Study design, materials and methods
A retrospective review of POP surgeries using Gynecare Prolift® System performed in the department of Urogynaecology was done. Patients were selected from the urogynaecology department's patient database from 1st January 2011 to 30th September 2012. All the surgeries were performed by a single urogynaecologist. Characteristics and outcomes of patients, including intraoperative and postoperative management up to 5-year follow-up were recorded. Institutional review board approval was obtained.
Interpretation of results
All (100%) patients presented with a symptomatic vaginal bulge. 136 (91.9%) patients also reported symptoms of urinary frequency while 125 (84.5%) patients reported nocturia. At the time of presentation, 118 (79.7%) patients had Grade 4 cystourethroceles, 103 (70.1%) patients had Grade 4 uterine or vault prolapse and 49 (33.1%) had Grade 4 rectoceles.
Concomitantly, 110 (74.3%) patients had a vaginal hysterectomy and 135 (91.2%) patients underwent a posterior colporrhaphy. Intraoperatively, there was one bladder perforation (0.68%) and 2 rectal perforations (1.35%). One patient sustained a rectal perforation due to insertion of the posterior trocar. The other, sustained rectal perforation during the concomitant posterior colporrhaphy.
The mean duration of hospital stay and urinary catheterisation were 3.9 ± 2.6 days and 3.6 ± 4.0 days respectively.
Follow up rates for patients at 1-, 2-, 3-, 4- and 5-years post-surgery were 70.9% (n=105), 63.5% (n=94), 52.7% (n=78), 43.9% (n=65) and 37.8% (n=56) respectively. Mesh exposure occurred only in one patient in this cohort who returned for follow up. This accounted for 1.0%, 1.1%, 1.3% and 1.5% annually over the first 4 years of follow up. This patient then defaulted her 5-year appointment. Only 1 patient required re-operation due to Grade 4 vault prolapse recurrence in this cohort. This patient underwent a posterior pelvic floor repair (PFR) and sacrospinous fixation (SSF). This occurred in the third post-operative year accounting for 1.3% of the follow up group.

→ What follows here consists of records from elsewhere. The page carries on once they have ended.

Lemma lock_inv_step cap V s a s' :
  lock_inv s -> step_fn cap V s a = Some s' -> lock_inv s'.
Proof.
  intros Hinv H.
  unfold step_fn in H. destruct (crashed s); [discriminate|].
  destruct a as [|t e|t d| |i].
  - inv_some H. destruct Hinv as [Hc Hh]. split; simpl.
    + intros t c Hl Hin.
      destruct (lookup_snoc_client _ _ _ _ Hl) as [Hl' | ->]; eauto.
      discriminate.
    + intros t Ht. destruct (Hh t Ht) as (c & Hl & Hin).
      exists c. split; [|exact Hin].
      rewrite lookup_app_l; [exact Hl|]. eapply lookup_lt_Some; eauto.
  - destruct (clients s !! t) as [c|] eqn:Hl; [|discriminate].
    pose proof (li_crit _ Hinv _ _ Hl) as Hcr.
    assert (Hrev : wCond_L s = Some t -> in_crit (c_pc c) = true).
    { intros Ht. destruct (li_holder _ Hinv _ Ht) as (c0 & Hl0 & Hin).
      congruence. }
    destruct V; run_cases H c; simpl in Hcr, Hrev;
    try (apply lock_inv_same with (s := s); [exact Hinv|reflexivity..]);
    try match goal with
        | Hs : cond_signal _ _ = Some ?s1 |- _ =>
            pose proof (lock_inv_signal _ _ _ Hinv Hs) as Hinv1;
            eapply cond_signal_frame in Hs as (Hl1 & _ & _ & Hk1 & _);
            [|exact Hl|congruence];
            eapply (lock_inv_upd s1 _ t c);
            [exact Hinv1 | exact Hl1 | reflexivity | ..];
            simpl; rewrite ?Hk1; auto; try discriminate;
            intros Ht; specialize (Hrev Ht); discriminate
        end;
    try (eapply (lock_inv_upd s _ t c);
         [exact Hinv | exact Hl | reflexivity | ..];
         simpl; auto; try discriminate; try congruence;
         try solve [intros Ht; specialize (Hrev Ht); discriminate];
         try solve [intuition congruence]).
  - destruct (clients s !! t) as [c|] eqn:Hl; [|discriminate].
    pose proof (li_crit _ Hinv _ _ Hl) as Hcr.
    assert (Hrev : wCond_L s = Some t -> in_crit (c_pc c) = true).
    { intros Ht. destruct (li_holder _ Hinv _ Ht) as (c0 & Hl0 & Hin).
      congruence. }
    destruct V, d; copier_cases H;
    try (apply lock_inv_same with (s := s); [exact Hinv|reflexivity..]);
    try (eapply (lock_inv_upd s _ t c);
         [exact Hinv | exact Hl | reflexivity | ..];
         simpl; auto;
         try match goal with
             | Hp : c_pc c = _ |- _ =>
                 rewrite Hp in Hrev; simpl in Hrev;
                 first [ discriminate
                       | intros Ht; specialize (Hrev Ht); discriminate ]
             end).
  - inv_some H. apply lock_inv_same with (s := s); [exact Hinv|reflexivity..].
  - destruct (stats_conns s !! i) as [k|]; [|discriminate].
    stats_cases H;
      apply lock_inv_same with (s := s); try exact Hinv; reflexivity.
Qed.
(** Lines 57 to 70. *)
Definition print_school_report (st : school_statistics)
    (school_name : string) (school_code : Z) : M unit :=
  print (LF +:+ "School Name: " +:+ school_name +:+
         ", School Code: " +:+ pretty school_code) ;;
  print_mean_enrollment st 0 ;;
  print_mean_enrollment st 1 ;;
  print_mean_enrollment st 2 ;;
  (v ← py_int (to_float (max_enrollment st));
   print ("Highest Enrollment for a single Grade: " +:+ pretty v)) ;;
  (v ← py_int (to_float (min_enrollment st));
   print ("Lowest Enrollment for a single Grade: " +:+ pretty v)) ;;
  for_in (seq 0 10) (print_total_enrollment st) ;;
  print ("Total Ten Year Enrollment: " +:+ pretty (total_ten_year st)) ;;
  (v ← py_int (mean_yearly st);
   print ("Mean Total Yearly Enrollment Over 10 Years: " +:+ pretty v)) ;;
  print_median_large_classes st.

Definition print_school_statistics (data : ndarray3) (school_idx : nat)
    (school_name : string) (school_code : Z) : M unit :=
  st ← compute_school_statistics data school_idx;
  print_school_report st school_name school_code.

(** ** The aggregate reporter, [print_general_statistics] *)

Record general_statistics : Type := GeneralStatistics {
  mean_first_year : float;
  mean_last_year : float;
  total_grads_last_year : Z;
  max_enrollment_all : cell;
  min_enrollment_all : cell
}.

(** [data[-1, :, 2]]: the grade-12 cell of every school in the last year. *)
Definition last_year_grade_12 (data : ndarray3) : option (list cell) :=
  plane ← last data; mapM (λ cs : list cell, cs !! 2) plane.

(** Lines 77 to 85. *)
Definition compute_general_statistics (data : ndarray3) : M general_statistics :=
  first_year ← or_raise IndexError (head data);
  last_year ← or_raise IndexError (last data);
  grade_12 ← or_raise IndexError (last_year_grade_12 data);
  max_enrollment ← nanmax (concat (concat data));
  min_enrollment ← nanmin (concat (concat data));
  mret {| mean_first_year := nanmean (concat first_year);
          mean_last_year := nanmean (concat last_year);
          total_grads_last_year := nansum grade_12;
          max_enrollment_all := max_enrollment;
          min_enrollment_all := min_enrollment |}.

The rate of dyspareunia was 1.0% at 1 year, 1.3% at 3 years and 1.5% at 4 years. There were no reported cases of dyspareunia in years 2 and 5 of follow up.
Rates of de novo stress urinary incontinence (SUI) at 1-, 2-, 3-, 4- and 5- years post-surgery were 11.4% (n=12), 12.8% (n=12), 12.8% (n=10), 10.8% (n=7) and 10.7% (n=6) respectively. For de novo urgency or urge incontinence (UI) at 1-, 2-, 3-, 4- and 5- years post-surgery, 7.6% (n=8), 10.6% (n=10), 10.3% (n=8), 6.2% (n=4) and 1.8% (n=1) reported these symptoms respectively. Only 4 (2.8%) patients presented with pelvic pain at 1-month post-operation. No wound dehiscence was observed in any patents post-operation.
Subjective and objective cure rates at 5 years were 98.2% and 92.9% respectively. One patient presented with both recurrent rectocoele and cystocoele from years 2-4, accounting for the objective cure rates at 2, 3 and 4 years being 91.5% (n=86), 89.7% (n=70) and 93.8% (n=61) respectively.
Table 1 shows the baseline characteristic of the patients in this cohort. Table 2 shows the post-operative follow-up outcomes from 1 month, 6 months, 1-, 2-, 3-, 4- and 5-years.